What this task involves:
The answer is the line that contains "the codecs, which" followed by every later line of the entries below, each repeated exactly, and nothing else.

Data for the task:
(* ===== verification/Prelude.v ===== *)
(** * A verification library for the core of RLucene

    RLucene is a search library in Rust; its own logic lives under src/src/core. This library
    models a bottom-up slice of it, translated function by function, and proves what makes
    each part correct. The file names below are relative to src/src/core.

    ** The parts of the program and how they interact

    - Byte streams. [DataOutput] and [DataInput] (store/data_output.rs, data_input.rs) are traits with
      a few required methods; everything the index writes goes through their default methods:
      variable-length integers, strings, maps, groups of integers ([GroupVIntUtil],
      util/group_vint_util.rs). Implementations write to arrays and read from arrays, backwards
      (for transducers), or from a row of blocks ([ByteBuffersDataInput]).
    - Sets and iterators of documents. [FixedBitSet] (util/fixed_bit_set.rs); the trait
      [DocIdSetIterator] (search/) with its implementations; conjunctions and disjunctions of
      iterators, the latter over a priority queue of wrappers.
    - Heaps and sorters: [PriorityQueue], [LongHeap], the [Sorter] trait with merge, heap, insertion
      and intro sort, [IntroSelector], and the radix sort of byte strings ([MSBRadixSorter]), which
      falls back on intro sort.
    - The dictionary of the in-memory index: a pool of byte blocks ([ByteBlockPool]), terms in it
      ([BytesRefBlockPool]), and an open-addressing table over them ([BytesRefHash]).
    - The in-memory postings: every term of a field has a row of byte streams, kept as chains of
      slices in the byte pool with their write addresses in a pool of integers ([ByteSlicePool],
      [ByteSliceReader], [TermsHashPerField] in index/); on top of them the writer of documents,
      frequencies, positions, offsets and payloads and its enumerators
      (index/freq_prox_terms_writer_per_field.rs, freq_prox_fields.rs).
    - The life cycle of index files: names and generations ([IndexFileNames], [SegmentInfos]),
      reference counts ([FileDeleter]), commits and deletion policies, and the deleter of the index
      writer ([IndexFileDeleter]), which composes them.

    ** Files

    - Prelude: outcomes ([result]), the state monad [ST] of [&mut self] methods, in which the state
      survives an error as it does in Rust, triples with an exceptional postcondition ([ends]), loops
      with a measure, machine integers as [Z] with their wrap-around, indexed vectors, bit-level
      automation.
    - ArrayUtil, BitUtil, Utf8: over-allocation and range checks; zig-zag, interleaving and the
      fixed-width accessors; the encoding of strings.
    - DataOutput, DataInput, Streams, GroupVInt, ByteBuffersDataInput: the streams. The traits are
      classes, [DataOutputSpec] and [DataInputSpec] their contracts; Streams proves every client
      against the contracts only.
    - FixedBitSet; Disi (the class [DocIdSetIterator] and its laws [DisiSpec]), Conjunction,
      Disjunction.
    - Heap (heaps as pure functions), PriorityQueue, LongHeap.
    - Sorter (model), SorterProofs, HeapSort, IntroSorter, ArraySorts, IntroSelector; RadixSorter
      (model), RadixProofs (buckets, keys, the sort against the class [RadixSpec] of what its delegate
      promises), RadixSorts (the trait's default methods keep the promise).
    - StringHelper (comparison, mismatch, hashing), ByteBlockPool, BytesRefHash (model),
      BytesRefHashProofs, BytesRefDictionary.
    - ByteSlices (model of slices and their reader), ByteSliceProofs; TermsHash (model),
      TermsHashProofs, TermStreams; FreqProx (model of the writer and the enumerators),
      FreqProxProofs (the columns, the codes and one token), Postings (the field as a list of postings
      per term), PostingsEnums (the enumerators).
    - IndexFileNames, SegmentInfos (with [inflate_gens]), DeletionPolicy, FileDeleter,
      IndexFileDeleter (model), IndexFileDeleterProofs, IndexFileDeleterOpening.

    ** What the theorems show

    - Streams: what any conforming output writes, any conforming input reads back, to the byte;
      short input is an end-of-file error; the fast paths (blocks, groups, vectors) agree with the
      byte-at-a-time definitions; values out of range are the documented errors.
    - Sets: every operation of the bit set is the set operation on the indices of its one bits and
      keeps the bits past its length clear, the union and the symmetric difference exactly when the
      other set has no bit past that length; searches find the nearest bit.
    - Iterators: a conjunction lists the intersection and a disjunction the union of its parts, in
      ascending order, and every move returns, on the first match. With two-phase scorers
      [DisjunctionScorer::prepare] puts a two-phase iterator over the union of the approximations;
      which of these documents it confirms is not modelled.
    - Heaps and sorters: heap order, permutation, least element; sorted and, where promised, stable
      results, for comparators that may fail; selection; the radix sort sorts by keys as byte strings
      and looks at no more bytes than the longest key has.
    - Dictionary: appended bytes are read back across blocks; the hash refines a list of distinct
      terms on every branch, rehashing and overflow included.
    - Postings streams: a write appends to the one stream it is meant for, whatever slices it takes
      from the shared pools, and overflows only near two gigabytes; a reader gives back every byte.
    - Postings: a field refines a list of terms with their documents, frequencies and occurrences,
      which every token extends at one place; the two enumerators give that list back, documents,
      positions, offsets and payloads, and may skip positions. One field has the pools to itself;
      terms of it share them.
    - Index files: a file with a reference left is never deleted, along every sequence of calls and
      whatever deletions fail; commits and snapshots behave as their policies promise; opening an
      index loses nothing and, where it has a commit, leaves no garbage; names are read back; new
      generations are fresh. These hold for an info stream whose messages never fail
      ([QuietInfoStream]); a message that fails can cost a commit its files
      ([message_failure_loses_file]).

    ** Modelling choices

    - Debug assertions and overflow checks are on, as in a test build: a failed assertion or an
      unchecked overflow is [Panic], where the modelled values can reach it ([exact_u], [exact_s]: the
      sums of positions and offsets on [usize] in random-access reads, the sums of costs on [i64]);
      the wrapping operations of the source wrap.
    - A loop of the source without a bound of its own runs as [loop k], at most 2^k turns; k is 32 or
      33 where the counter is an i32 and its sum, so that the bound is never met, and the theorems
      that state an [Ok] exclude [OutOfFuel]. Recursions on a range take the length of the range as
      fuel, the radix sort a bound of the keys.
    - Parameters, with what is documented of them as named hypotheses: comparators, the random source
      of shuffles, the iteration order of hash sets, the swizzle and the lane comparison of the wide
      crate, the hash seed of the process, [BigInt::to_str_radix], Unicode lower case, the directory,
      the debug stream, the reader of segments files.
    - Shared mutable objects are explicit: the marks of commits are a store keyed by the identity of
      the commit, the debug stream is a state of its own, counters shared through [Arc] are fields.

    ** Not modelled

    RAM accounting, texts of messages and suppressed errors; locks and threads (the modelled types are
    used under the lock of their owner); the Windows branch of file deletion; file-system directories;
    the codecs, which are clients of the streams; scoring, vectors and geometry, which compute with
    floats; automata and transducers; persistent snapshots, which are I/O; analysis and the modules
    beside core.

    ** Plan

    Next: the sort of the dictionary over the radix sorter, the Tim sorter (which completes the
    constructors of conjunctions), packed integers, the other document sets, two-phase
    iterators; the sorted terms of a field and the flush of its postings, term vectors. *)

From Stdlib Require Import ZArith Lia Bool.
From stdpp Require Import base tactics numbers list.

Completed exercise:
    the codecs, which are clients of the streams; scoring, vectors and geometry, which compute with
    floats; automata and transducers; persistent snapshots, which are I/O; analysis and the modules
    beside core.

    ** Plan

    Next: the sort of the dictionary over the radix sorter, the Tim sorter (which completes the
    constructors of conjunctions), packed integers, the other document sets, two-phase
    iterators; the sorted terms of a field and the flush of its postings, term vectors. *)

From Stdlib Require Import ZArith Lia Bool.
From stdpp Require Import base tactics numbers list.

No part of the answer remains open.